____ EXCERPTED DATA

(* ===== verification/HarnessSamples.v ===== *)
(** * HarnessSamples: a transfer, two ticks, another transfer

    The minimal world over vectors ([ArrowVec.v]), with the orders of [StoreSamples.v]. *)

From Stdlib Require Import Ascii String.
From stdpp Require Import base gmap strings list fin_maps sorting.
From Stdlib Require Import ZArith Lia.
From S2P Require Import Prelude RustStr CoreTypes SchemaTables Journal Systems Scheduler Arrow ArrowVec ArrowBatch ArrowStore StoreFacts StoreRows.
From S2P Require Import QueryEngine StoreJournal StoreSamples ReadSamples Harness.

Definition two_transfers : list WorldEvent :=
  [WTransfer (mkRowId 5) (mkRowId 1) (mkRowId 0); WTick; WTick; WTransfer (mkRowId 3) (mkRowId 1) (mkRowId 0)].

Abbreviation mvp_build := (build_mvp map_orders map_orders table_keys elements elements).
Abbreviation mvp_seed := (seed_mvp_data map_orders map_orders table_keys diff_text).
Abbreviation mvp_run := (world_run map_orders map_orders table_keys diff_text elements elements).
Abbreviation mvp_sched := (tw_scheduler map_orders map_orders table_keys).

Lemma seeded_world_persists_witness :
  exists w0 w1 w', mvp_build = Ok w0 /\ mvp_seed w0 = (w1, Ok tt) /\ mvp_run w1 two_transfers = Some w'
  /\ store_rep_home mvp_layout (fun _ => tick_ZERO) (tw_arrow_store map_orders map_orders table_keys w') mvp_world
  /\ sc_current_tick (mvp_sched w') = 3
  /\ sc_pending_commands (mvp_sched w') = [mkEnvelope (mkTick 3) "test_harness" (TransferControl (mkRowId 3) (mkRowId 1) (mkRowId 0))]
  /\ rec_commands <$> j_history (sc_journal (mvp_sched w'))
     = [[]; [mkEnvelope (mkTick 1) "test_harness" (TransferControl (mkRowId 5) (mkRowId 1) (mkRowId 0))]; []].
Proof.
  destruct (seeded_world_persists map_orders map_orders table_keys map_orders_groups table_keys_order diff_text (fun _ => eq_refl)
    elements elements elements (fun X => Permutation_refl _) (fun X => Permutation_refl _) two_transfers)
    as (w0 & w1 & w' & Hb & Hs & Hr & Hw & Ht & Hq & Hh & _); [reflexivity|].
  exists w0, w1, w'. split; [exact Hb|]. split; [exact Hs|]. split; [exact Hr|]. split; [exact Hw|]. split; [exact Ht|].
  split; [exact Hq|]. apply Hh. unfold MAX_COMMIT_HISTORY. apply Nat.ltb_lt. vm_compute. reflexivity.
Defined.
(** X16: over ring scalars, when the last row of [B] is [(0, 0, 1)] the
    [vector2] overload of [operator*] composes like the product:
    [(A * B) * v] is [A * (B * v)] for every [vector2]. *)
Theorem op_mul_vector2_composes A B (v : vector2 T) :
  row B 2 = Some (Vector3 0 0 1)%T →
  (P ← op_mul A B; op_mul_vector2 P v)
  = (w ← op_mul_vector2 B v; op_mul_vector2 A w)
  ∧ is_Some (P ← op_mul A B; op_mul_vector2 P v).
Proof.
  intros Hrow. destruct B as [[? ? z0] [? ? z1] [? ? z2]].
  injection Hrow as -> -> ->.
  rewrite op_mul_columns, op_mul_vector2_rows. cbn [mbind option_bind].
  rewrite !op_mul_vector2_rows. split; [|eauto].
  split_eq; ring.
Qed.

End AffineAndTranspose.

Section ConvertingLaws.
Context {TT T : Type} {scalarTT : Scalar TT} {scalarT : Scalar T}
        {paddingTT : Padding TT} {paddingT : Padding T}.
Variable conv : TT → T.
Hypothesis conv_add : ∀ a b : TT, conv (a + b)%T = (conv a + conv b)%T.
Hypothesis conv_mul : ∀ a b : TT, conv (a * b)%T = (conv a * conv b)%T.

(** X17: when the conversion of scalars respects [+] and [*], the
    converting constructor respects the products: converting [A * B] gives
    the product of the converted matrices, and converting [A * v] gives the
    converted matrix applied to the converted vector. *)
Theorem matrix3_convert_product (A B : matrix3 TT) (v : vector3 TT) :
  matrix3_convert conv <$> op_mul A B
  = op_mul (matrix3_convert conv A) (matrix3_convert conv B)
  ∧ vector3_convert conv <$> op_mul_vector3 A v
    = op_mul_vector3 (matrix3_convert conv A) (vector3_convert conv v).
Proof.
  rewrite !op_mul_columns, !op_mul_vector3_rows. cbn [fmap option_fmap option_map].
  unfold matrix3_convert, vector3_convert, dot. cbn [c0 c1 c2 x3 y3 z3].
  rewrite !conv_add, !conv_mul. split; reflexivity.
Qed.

________
____ EXCERPTED DATA

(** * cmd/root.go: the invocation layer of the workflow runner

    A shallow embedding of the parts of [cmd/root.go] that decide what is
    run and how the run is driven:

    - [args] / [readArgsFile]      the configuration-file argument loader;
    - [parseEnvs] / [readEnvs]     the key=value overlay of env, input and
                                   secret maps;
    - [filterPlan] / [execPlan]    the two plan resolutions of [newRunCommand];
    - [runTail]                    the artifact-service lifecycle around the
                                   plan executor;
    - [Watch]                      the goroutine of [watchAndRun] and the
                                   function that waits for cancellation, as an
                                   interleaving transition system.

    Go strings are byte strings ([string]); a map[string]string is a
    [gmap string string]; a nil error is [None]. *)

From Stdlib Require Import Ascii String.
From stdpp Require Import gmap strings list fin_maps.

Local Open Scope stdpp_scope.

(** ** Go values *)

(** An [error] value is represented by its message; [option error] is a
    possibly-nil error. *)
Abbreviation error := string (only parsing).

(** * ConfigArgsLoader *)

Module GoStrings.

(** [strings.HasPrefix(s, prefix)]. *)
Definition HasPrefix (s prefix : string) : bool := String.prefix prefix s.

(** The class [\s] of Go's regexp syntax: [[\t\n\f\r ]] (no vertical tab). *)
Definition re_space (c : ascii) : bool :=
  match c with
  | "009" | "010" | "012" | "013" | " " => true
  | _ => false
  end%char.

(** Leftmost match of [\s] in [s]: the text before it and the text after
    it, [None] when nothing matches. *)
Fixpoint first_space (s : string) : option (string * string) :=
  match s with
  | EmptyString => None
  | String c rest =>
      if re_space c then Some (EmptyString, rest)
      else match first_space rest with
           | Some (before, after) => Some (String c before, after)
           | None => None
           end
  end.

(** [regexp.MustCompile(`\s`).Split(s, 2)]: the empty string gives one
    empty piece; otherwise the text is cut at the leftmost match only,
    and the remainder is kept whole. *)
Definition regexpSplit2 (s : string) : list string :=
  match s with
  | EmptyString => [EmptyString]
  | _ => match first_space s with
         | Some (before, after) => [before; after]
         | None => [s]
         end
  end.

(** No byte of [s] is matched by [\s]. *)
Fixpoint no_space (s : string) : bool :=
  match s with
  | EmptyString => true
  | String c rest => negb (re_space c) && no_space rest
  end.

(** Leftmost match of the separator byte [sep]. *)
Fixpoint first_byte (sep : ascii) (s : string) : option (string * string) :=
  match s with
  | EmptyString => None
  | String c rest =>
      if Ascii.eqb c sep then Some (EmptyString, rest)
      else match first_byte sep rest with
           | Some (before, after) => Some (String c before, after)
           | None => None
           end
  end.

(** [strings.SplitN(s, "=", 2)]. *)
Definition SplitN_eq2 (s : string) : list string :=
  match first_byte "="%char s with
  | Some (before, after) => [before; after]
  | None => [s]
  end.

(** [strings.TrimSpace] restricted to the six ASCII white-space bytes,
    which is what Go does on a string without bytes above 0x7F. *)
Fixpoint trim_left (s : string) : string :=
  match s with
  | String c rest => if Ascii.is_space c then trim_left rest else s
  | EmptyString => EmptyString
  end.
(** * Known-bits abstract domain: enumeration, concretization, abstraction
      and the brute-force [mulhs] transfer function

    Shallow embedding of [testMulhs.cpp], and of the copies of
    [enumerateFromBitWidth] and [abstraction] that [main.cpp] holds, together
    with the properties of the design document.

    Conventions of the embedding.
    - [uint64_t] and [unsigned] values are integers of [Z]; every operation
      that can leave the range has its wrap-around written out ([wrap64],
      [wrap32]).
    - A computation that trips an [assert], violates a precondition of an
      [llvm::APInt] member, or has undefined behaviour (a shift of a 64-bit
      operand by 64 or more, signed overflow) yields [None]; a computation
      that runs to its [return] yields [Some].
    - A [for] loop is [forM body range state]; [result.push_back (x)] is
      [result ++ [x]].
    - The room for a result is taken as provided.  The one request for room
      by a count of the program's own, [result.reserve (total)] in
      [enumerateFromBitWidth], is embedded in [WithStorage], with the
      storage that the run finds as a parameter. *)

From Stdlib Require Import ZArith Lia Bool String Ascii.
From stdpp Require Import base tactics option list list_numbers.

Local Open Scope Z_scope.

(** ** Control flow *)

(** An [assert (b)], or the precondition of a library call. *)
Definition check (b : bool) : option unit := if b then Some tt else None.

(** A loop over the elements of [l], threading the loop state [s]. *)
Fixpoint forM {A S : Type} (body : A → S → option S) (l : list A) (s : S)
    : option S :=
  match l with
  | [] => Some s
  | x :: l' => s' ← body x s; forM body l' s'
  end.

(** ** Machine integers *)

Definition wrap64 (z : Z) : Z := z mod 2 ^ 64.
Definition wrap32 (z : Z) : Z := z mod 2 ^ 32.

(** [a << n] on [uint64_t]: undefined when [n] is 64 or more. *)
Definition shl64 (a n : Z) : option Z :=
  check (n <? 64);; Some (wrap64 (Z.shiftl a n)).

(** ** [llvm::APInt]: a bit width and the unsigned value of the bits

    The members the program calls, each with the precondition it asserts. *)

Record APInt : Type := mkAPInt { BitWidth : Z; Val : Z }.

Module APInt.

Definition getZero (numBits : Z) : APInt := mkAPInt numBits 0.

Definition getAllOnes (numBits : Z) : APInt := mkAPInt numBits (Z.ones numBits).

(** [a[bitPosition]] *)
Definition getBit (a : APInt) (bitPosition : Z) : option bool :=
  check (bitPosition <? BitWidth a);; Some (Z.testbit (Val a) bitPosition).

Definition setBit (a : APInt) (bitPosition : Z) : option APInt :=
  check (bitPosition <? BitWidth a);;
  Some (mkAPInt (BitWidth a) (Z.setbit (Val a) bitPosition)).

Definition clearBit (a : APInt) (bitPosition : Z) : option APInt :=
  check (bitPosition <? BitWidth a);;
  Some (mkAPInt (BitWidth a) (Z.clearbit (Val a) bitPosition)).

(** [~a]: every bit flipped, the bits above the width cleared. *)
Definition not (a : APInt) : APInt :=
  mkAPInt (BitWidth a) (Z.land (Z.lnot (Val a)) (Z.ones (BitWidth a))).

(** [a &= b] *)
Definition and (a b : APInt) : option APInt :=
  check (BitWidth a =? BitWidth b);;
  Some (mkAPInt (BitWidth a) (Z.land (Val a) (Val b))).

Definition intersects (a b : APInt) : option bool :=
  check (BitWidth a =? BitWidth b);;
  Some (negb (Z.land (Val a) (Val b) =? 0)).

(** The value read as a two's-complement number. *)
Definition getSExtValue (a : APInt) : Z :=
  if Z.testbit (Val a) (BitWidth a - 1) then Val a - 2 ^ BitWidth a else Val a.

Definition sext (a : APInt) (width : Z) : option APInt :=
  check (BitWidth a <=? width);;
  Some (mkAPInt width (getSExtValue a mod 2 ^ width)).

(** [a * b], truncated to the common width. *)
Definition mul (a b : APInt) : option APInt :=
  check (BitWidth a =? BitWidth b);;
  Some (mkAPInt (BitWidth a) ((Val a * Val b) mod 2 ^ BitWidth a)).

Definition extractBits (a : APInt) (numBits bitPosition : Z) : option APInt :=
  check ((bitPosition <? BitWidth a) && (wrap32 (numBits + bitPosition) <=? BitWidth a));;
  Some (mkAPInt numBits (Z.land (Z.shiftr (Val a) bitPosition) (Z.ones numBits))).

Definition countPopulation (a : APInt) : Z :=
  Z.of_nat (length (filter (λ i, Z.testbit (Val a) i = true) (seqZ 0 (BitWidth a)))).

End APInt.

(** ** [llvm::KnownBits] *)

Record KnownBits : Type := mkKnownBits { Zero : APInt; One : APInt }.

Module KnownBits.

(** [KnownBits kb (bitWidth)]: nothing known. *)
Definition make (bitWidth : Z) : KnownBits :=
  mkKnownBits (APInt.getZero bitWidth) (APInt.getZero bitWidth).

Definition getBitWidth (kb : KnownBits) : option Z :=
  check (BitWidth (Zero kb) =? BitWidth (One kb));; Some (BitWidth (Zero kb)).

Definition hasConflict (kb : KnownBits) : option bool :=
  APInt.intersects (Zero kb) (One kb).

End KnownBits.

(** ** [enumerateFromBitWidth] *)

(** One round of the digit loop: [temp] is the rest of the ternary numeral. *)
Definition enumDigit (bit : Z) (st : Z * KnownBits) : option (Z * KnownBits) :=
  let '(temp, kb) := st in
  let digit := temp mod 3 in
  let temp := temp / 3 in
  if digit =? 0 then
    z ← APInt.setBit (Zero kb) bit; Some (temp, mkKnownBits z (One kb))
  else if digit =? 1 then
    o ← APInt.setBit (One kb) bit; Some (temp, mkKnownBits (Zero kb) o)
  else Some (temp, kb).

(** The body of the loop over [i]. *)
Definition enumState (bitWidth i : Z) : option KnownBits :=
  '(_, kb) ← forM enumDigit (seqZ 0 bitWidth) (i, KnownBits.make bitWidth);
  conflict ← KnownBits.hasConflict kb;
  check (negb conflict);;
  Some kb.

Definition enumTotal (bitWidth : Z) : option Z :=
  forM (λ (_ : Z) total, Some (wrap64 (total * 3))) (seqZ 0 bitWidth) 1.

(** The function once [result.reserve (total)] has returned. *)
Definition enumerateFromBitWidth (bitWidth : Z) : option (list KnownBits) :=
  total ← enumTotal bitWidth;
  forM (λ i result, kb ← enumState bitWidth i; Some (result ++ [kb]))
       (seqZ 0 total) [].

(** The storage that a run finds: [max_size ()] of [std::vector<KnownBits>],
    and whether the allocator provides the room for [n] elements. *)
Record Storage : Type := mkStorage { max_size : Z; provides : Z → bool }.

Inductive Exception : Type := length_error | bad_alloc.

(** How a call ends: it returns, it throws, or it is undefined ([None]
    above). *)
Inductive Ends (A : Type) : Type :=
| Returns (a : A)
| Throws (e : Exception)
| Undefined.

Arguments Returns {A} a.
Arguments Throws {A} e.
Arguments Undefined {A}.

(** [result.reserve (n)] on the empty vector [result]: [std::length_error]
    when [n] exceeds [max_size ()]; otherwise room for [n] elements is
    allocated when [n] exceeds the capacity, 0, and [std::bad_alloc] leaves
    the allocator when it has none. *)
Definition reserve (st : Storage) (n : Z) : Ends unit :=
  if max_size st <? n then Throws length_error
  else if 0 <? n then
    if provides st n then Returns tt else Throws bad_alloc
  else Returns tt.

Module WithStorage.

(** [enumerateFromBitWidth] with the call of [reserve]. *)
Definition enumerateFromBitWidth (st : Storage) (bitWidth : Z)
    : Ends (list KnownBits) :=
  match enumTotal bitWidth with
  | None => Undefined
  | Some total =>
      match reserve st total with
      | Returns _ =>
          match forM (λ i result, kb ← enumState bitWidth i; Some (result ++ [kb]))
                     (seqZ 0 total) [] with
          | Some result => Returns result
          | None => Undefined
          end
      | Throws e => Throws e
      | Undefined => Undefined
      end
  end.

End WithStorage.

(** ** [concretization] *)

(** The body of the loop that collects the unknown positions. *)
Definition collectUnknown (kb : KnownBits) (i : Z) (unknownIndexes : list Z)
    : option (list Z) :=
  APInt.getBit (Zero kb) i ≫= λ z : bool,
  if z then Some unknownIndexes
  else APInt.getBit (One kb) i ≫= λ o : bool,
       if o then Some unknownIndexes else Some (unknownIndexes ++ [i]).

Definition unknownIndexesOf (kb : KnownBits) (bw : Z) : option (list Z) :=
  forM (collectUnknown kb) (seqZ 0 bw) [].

________
____ EXCERPTED DATA

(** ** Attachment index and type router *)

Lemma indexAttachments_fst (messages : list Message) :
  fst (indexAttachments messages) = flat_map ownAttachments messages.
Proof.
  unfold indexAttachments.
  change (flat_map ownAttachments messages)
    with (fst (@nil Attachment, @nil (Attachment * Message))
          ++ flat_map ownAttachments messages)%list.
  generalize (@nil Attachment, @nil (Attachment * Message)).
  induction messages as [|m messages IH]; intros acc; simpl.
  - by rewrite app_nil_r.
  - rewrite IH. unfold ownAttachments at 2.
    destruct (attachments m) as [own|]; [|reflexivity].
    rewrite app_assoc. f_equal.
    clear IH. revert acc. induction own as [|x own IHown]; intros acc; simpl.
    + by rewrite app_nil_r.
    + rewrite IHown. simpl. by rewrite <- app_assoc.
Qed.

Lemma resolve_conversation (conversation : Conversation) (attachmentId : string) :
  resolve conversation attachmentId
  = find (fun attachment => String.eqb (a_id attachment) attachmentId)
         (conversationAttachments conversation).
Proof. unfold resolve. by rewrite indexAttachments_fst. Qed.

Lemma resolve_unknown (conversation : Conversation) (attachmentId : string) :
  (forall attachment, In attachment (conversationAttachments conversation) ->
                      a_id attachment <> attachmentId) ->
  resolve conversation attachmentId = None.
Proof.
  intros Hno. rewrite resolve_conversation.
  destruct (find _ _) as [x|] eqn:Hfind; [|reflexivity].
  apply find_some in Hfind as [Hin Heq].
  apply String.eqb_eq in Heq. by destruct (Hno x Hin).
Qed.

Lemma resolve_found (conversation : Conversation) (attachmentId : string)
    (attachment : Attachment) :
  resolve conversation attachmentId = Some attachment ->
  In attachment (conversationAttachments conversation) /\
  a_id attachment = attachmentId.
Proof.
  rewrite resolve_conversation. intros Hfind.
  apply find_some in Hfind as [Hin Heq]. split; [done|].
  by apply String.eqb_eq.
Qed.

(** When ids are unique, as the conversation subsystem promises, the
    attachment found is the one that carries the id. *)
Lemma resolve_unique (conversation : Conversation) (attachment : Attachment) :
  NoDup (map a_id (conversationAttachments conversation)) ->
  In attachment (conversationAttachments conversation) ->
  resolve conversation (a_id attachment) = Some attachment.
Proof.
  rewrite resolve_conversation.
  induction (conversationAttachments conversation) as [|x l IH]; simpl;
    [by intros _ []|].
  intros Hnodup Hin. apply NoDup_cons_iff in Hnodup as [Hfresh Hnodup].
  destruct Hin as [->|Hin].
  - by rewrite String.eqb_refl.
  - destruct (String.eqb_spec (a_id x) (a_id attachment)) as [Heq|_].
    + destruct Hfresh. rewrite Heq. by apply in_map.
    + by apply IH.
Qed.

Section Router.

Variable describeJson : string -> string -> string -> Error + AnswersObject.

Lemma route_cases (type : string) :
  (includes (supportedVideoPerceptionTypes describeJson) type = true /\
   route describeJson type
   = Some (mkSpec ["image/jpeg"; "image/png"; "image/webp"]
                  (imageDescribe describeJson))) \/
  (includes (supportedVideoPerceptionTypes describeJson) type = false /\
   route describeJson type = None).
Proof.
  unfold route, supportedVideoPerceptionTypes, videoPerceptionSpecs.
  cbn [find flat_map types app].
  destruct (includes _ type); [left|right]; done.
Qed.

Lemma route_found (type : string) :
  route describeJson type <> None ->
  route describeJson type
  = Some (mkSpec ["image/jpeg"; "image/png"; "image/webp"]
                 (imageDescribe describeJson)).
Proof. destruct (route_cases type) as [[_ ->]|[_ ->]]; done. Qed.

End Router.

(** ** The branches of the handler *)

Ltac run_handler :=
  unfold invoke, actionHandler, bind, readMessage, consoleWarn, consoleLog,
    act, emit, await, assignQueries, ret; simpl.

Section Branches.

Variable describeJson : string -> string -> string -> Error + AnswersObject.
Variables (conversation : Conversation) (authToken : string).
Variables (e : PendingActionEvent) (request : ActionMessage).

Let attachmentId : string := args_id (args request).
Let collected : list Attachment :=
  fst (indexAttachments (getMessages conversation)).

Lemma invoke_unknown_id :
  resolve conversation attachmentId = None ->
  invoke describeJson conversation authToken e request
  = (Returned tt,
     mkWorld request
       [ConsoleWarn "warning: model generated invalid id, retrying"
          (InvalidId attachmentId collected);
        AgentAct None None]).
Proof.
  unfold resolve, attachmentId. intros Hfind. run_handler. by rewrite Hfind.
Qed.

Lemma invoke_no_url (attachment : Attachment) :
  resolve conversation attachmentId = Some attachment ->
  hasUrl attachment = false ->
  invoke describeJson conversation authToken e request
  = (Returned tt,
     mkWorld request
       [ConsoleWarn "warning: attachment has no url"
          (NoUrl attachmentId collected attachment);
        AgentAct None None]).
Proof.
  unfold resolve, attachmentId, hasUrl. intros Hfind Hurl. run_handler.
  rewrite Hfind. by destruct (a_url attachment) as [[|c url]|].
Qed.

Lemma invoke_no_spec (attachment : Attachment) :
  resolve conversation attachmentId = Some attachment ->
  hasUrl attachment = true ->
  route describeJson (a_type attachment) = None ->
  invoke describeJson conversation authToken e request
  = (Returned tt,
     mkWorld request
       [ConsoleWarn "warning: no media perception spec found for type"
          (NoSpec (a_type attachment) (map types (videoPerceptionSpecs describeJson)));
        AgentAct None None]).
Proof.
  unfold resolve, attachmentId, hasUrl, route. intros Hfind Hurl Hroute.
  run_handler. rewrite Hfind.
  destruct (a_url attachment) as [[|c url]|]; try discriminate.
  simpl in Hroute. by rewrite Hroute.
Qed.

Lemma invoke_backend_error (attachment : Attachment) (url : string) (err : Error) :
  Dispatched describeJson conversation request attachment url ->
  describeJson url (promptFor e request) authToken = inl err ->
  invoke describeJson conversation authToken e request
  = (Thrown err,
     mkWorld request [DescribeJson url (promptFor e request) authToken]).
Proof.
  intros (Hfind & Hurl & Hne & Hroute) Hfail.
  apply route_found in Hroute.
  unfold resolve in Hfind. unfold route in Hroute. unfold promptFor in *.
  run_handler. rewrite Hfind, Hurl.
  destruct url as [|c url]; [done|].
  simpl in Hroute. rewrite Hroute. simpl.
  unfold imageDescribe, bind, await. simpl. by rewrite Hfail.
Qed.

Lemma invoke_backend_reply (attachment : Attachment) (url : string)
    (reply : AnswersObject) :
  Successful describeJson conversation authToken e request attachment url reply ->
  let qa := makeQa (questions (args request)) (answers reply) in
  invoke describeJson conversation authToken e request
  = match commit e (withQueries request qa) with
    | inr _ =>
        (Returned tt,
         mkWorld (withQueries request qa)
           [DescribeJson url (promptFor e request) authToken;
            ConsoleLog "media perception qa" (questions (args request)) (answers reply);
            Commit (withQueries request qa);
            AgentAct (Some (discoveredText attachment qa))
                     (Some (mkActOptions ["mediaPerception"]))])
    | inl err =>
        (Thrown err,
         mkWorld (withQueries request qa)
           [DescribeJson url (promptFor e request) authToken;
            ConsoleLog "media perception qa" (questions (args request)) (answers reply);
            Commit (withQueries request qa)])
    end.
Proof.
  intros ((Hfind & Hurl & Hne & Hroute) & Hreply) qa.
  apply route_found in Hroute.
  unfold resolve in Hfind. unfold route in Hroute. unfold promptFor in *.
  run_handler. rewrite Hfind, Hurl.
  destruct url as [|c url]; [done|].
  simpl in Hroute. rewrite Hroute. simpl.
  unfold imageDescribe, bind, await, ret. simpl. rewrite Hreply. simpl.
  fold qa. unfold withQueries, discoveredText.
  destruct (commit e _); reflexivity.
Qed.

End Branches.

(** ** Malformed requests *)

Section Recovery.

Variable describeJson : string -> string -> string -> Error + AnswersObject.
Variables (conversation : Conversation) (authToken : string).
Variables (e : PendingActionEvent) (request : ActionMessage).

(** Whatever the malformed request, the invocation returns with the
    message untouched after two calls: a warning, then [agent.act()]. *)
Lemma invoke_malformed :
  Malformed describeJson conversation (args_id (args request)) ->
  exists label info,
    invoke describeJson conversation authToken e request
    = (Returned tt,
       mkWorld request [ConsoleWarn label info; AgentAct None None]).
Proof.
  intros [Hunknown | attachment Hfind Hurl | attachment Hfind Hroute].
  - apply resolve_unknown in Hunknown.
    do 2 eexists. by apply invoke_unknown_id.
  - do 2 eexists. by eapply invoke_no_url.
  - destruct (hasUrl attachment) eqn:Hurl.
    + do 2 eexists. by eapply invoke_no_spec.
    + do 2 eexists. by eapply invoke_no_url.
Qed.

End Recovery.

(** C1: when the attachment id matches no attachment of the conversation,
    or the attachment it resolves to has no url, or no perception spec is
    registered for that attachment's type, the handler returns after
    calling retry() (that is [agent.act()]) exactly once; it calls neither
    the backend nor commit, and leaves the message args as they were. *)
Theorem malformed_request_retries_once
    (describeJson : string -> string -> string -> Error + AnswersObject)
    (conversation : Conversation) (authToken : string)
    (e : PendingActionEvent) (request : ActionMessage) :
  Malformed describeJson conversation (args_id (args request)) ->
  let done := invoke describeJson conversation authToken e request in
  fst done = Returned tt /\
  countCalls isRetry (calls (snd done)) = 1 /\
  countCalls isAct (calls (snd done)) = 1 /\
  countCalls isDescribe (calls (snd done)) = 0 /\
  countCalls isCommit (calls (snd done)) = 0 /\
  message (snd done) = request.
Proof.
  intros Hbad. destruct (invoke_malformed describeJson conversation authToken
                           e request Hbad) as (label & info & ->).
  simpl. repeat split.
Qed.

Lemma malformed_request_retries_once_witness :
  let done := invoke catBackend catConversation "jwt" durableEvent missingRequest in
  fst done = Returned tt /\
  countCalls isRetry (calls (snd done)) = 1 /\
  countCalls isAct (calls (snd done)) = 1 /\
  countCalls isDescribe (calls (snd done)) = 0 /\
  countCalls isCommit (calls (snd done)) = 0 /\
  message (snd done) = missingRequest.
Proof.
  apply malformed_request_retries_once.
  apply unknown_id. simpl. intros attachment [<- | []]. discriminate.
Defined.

________

* [EXERCISE PROMPT]: There is a line with "(forall attachment, In" and a line with "Lemma route_found (type" above. Copy exactly those two lines and all lines between them, with nothing else.

* [TASK ANSWER]:
  (forall attachment, In attachment (conversationAttachments conversation) ->
                      a_id attachment <> attachmentId) ->
  resolve conversation attachmentId = None.
Proof.
  intros Hno. rewrite resolve_conversation.
  destruct (find _ _) as [x|] eqn:Hfind; [|reflexivity].
  apply find_some in Hfind as [Hin Heq].
  apply String.eqb_eq in Heq. by destruct (Hno x Hin).
Qed.

Lemma resolve_found (conversation : Conversation) (attachmentId : string)
    (attachment : Attachment) :
  resolve conversation attachmentId = Some attachment ->
  In attachment (conversationAttachments conversation) /\
  a_id attachment = attachmentId.
Proof.
  rewrite resolve_conversation. intros Hfind.
  apply find_some in Hfind as [Hin Heq]. split; [done|].
  by apply String.eqb_eq.
Qed.

(** When ids are unique, as the conversation subsystem promises, the
    attachment found is the one that carries the id. *)
Lemma resolve_unique (conversation : Conversation) (attachment : Attachment) :
  NoDup (map a_id (conversationAttachments conversation)) ->
  In attachment (conversationAttachments conversation) ->
  resolve conversation (a_id attachment) = Some attachment.
Proof.
  rewrite resolve_conversation.
  induction (conversationAttachments conversation) as [|x l IH]; simpl;
    [by intros _ []|].
  intros Hnodup Hin. apply NoDup_cons_iff in Hnodup as [Hfresh Hnodup].
  destruct Hin as [->|Hin].
  - by rewrite String.eqb_refl.
  - destruct (String.eqb_spec (a_id x) (a_id attachment)) as [Heq|_].
    + destruct Hfresh. rewrite Heq. by apply in_map.
    + by apply IH.
Qed.

Section Router.

Variable describeJson : string -> string -> string -> Error + AnswersObject.

Lemma route_cases (type : string) :
  (includes (supportedVideoPerceptionTypes describeJson) type = true /\
   route describeJson type
   = Some (mkSpec ["image/jpeg"; "image/png"; "image/webp"]
                  (imageDescribe describeJson))) \/
  (includes (supportedVideoPerceptionTypes describeJson) type = false /\
   route describeJson type = None).
Proof.
  unfold route, supportedVideoPerceptionTypes, videoPerceptionSpecs.
  cbn [find flat_map types app].
  destruct (includes _ type); [left|right]; done.
Qed.

Lemma route_found (type : string) :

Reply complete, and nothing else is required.